The enzyme-linked immunosorbent assay (ELISA) is a technique for detecting and measuring target proteins in a sample. ELISA is one of many methods available for detection of proteins in biological samples. It uses antibodies that specifically bind to the target protein as an indicator for its presence. The antibody is attached to the surface of a plastic plate through its binding site for protein. The detection antibody specifically binds target protein on the coated plate, where it becomes immobilized by noncovalent bonds formed between specific amino acid residues in each antibody chain and complementary ones on antigen molecules (the target protein has two identical sites). After adding substrate, chromogenic color develops in wells of the plate; color intensity is proportional to amount of bound target protein: more bound target protein results in darker color intensity than less bound target protein does; thus standard curve can be constructed by measuring color intensity at different concentrations of standard solution containing known amounts of purified target proteins
Antibodies are proteins that recognize and bind to a specific target protein. These proteins, called antibodies, were discovered by the Austrian scientist Dr. Karl Landsteiner in 1899. Antibodies are used in ELISA to detect the presence of a target protein on an immunochemical substrate, such as a microtiter plate well.
Sandwich ELISA is an enzyme-linked immunosorbent assay that detects target protein using two antibodies. The sandwich method is based on the use of two antibodies, one with a high affinity for the target antigen and one with low affinity for it. The higher affinity antibody will bind to the antigen in solution, while the lower affinity antibody binds to that complex. Next, a third molecule (i.e., an enzyme) that can only react when both antibodies are present attaches itself to this complex and produces a color change visible in a plastic plate during incubation at room temperature.
The coating antibody is attached to the surface of a plastic plate through its binding site for protein. There are two types of coating antibodies: polyclonal and monoclonal. Polyclonal antibodies bind to multiple epitopes on the target protein, while monoclonal antibodies bind to a single epitope on the target protein.
After adding substrate, chromogenic color develops in the wells of the plate. The intensity of this color is proportional to the amount of bound target protein. To measure target protein concentration, a standard curve must be constructed by measuring color intensity at different concentrations of target protein standard.

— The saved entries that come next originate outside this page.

Lemma undo_spares y l : Forall (fun c => is_plain_undo c = true) l -> (forall e, UndoAdd e ∈ l -> names_row e y = false) ->
  forall k res, stands k y = true -> stands (undo_all l (k, res)).1 y = true.
Proof.
  induction 1 as [|c l Hc _ IH]; intros Hadd k res Hy; [done|]. cbn [fold_left].
  assert (Hadd' : forall e, UndoAdd e ∈ l -> names_row e y = false) by (intros e He; apply Hadd; by right).
  destruct c as [e|e|]; [..|done]; cbn [undo_one]; unfold delete_tolerant, create_tolerant.
  - assert (He : names_row e y = false) by (apply Hadd; by left).
    destruct (delete_row_cases k e) as [(k1 & -> & _ & _ & Hk1)|(k1 & er & -> & Hk1 & _)]; [|case_bool_decide];
      apply IH; rewrite ?Hk1; done.
  - destruct (create_row_cases k e) as [(k1 & z & o & -> & _ & _ & _ & _ & Hk1)|(k1 & er & -> & Hk1 & _)]; [|case_bool_decide];
      apply IH; rewrite ?Hk1, ?Hy, ?orb_true_r; done.
Qed.

(** A row no delete of a batch names outlives the batch and its rollback, if what the batch
    adds carries a metric. *)
Lemma batch_spares y actions k k' journal r : Forall (fun a => is_plain_action a = true) actions ->
  (forall d, DeleteRoute d ∈ actions -> names_row d y = false) -> (forall e, AddRoute e ∈ actions -> metric e <> 0) ->
  stands k y = true -> execute k [] actions = (k', journal, r) ->
  stands k' y = true /\ stands (rollback_with_residue k' journal).1 y = true.
Proof.
  intros Hp Hdel Hm Hy E. destruct (execute_spares y actions Hp Hdel _ _ _ _ _ Hy E) as (Hy' & tail & -> & Hu & Ht). split; [done|].
  unfold rollback_with_residue. cbn [app]. apply undo_spares; [by rewrite reverse_Permutation| |done].
  intros e [Ha Hc]%elem_of_reverse%Ht. apply not_true_iff_false. intros Hn%names_clash; [congruence|by apply Hm].
Qed.

End Rows.

(** ** A table to run on

    Rows in a list; the keys in [locked] refuse every change with access denied. *)

Record BookTable := mkBook { book_rows : list RouteEntry; locked : list RouteKey }.

#[export] Instance BookTable_port : RouteTablePort BookTable := {
  get_ip_forward_table b := Ok (book_rows b);
  create_ip_forward_entry b r :=
    if bool_decide (route_key r ∈ locked b) then (b, Err (AccessDenied []))
    else if bool_decide (route_key r ∈ keys (book_rows b)) then (b, Err (Win32 [] ERROR_OBJECT_ALREADY_EXISTS []))
    else (mkBook (book_rows b ++ [r]) (locked b), Ok tt);
  delete_ip_forward_entry b r :=
    if bool_decide (route_key r ∈ locked b) then (b, Err (AccessDenied []))
    else if bool_decide (route_key r ∈ keys (book_rows b))
         then (mkBook (List.filter (fun o => negb (bool_decide (route_key o = route_key r))) (book_rows b)) (locked b), Ok tt)
         else (b, Err (Win32 [] ERROR_NOT_FOUND []));
}.

(** The numbers of Linux. *)
#[export] Instance linux_libc : Libc := {
  ENOENT := 2; ESRCH := 3; ENODEV := 19; EEXIST := 17; EPERM := 1; EACCES := 13; EAGAIN := 11; EBUSY := 16; EINTR := 4; ENOBUFS := 105;
}.

#[export, program] Instance BookTable_laws : KernelLaws BookTable := {
  holds b x := bool_decide (x ∈ keys (book_rows b));
}.
Next Obligation.
  intros b rows [= <-] x. rewrite bool_decide_eq_true, list_elem_of_fmap. split; intros (r & ? & ?); exists r; auto.
Qed.
Next Obligation.
  intros b r b'. cbn. case_bool_decide; [done|]. case_bool_decide as Hin; [done|]. intros [= <-]. split; [done|].
  intros x. rewrite <- bool_decide_or. apply bool_decide_ext. cbn. rewrite fmap_app, elem_of_app. cbn. rewrite list_elem_of_singleton. tauto.
Qed.
Next Obligation.
  intros b r b' e. cbn. case_bool_decide; [by intros [= <- <-]|]. case_bool_decide as Hin; [|done]. intros [= <- <-]. done.
Qed.
Next Obligation.
  intros b r b'. cbn. case_bool_decide; [done|]. case_bool_decide as Hin; [|done]. intros [= <-]. split; [done|].
  intros x. rewrite <- bool_decide_not, <- bool_decide_and. apply bool_decide_ext. cbn.
  rewrite !list_elem_of_fmap. setoid_rewrite list_elem_of_In. setoid_rewrite List.filter_In.
  setoid_rewrite negb_true_iff. setoid_rewrite bool_decide_eq_false. split.
  - intros (o & -> & Ho & Hne). eauto.
  - intros (Hne & o & -> & Ho). eauto.
Qed.
Next Obligation.
  intros b r b' e. cbn. case_bool_decide; [by intros [= <- <-]|]. case_bool_decide as Hin; [done|]. intros [= <- <-]. done.
Qed.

The ELISA method can be used to detect a variety of proteins including hormones, cytokines and antibodies
The plate reader then measures the intensity of light emitted from each well, which corresponds to protein concentration in solution. This is done by subtracting the background (light emitted from wells that do not contain any target protein) from the total signal (light emitted from all wells), thereby allowing you to calculate how much target protein was present in each well.
To measure target protein concentration, a standard curve must be constructed by measuring color intensity at different concentrations of target protein standard. The standard curve is a plot of color intensity vs. protein concentration. You can then use this standard curve to find the concentration of protein in unknown samples.
The color intensity is measured with a spectrophotometer and is proportional to the amount of bound target protein that has been detected by your antibody (see figure).
When ELISA was first developed, it used radioactive materials as labels that emitted light upon exposure to X-ray film or photographic emulsion. The radioactive label could be detected by exposing the film or photographic emulsion to X-rays, which caused the label to emit visible light, thus producing a detectable signal. The use of radioactivity allowed for much easier detection of the target protein than was previously possible. After WWII and throughout the 1950s and 1960s, however, concerns about radiation safety led scientists away from using radioactivity in these types of experiments.
ELISA is one of many methods available for detection of proteins in biological samples. It is an immunoassay that uses a specific antibody (or group of antibodies) to bind the protein of interest and a reporter enzyme-labeled secondary antibody to detect it. ELISA's versatility makes it useful for detecting proteins in body fluids or tissues from humans or animals, as well as identifying bacteria, viruses, parasites and fungi based on their unique surface antigens.
ELISA is a powerful tool for the detection and quantification of target proteins in biological samples. It is a very sensitive technique, which means it can detect small amounts of protein in complex mixtures. This makes ELISA an ideal technique for detecting pathogenic bacteria or viruses in clinical specimens, like blood or urine.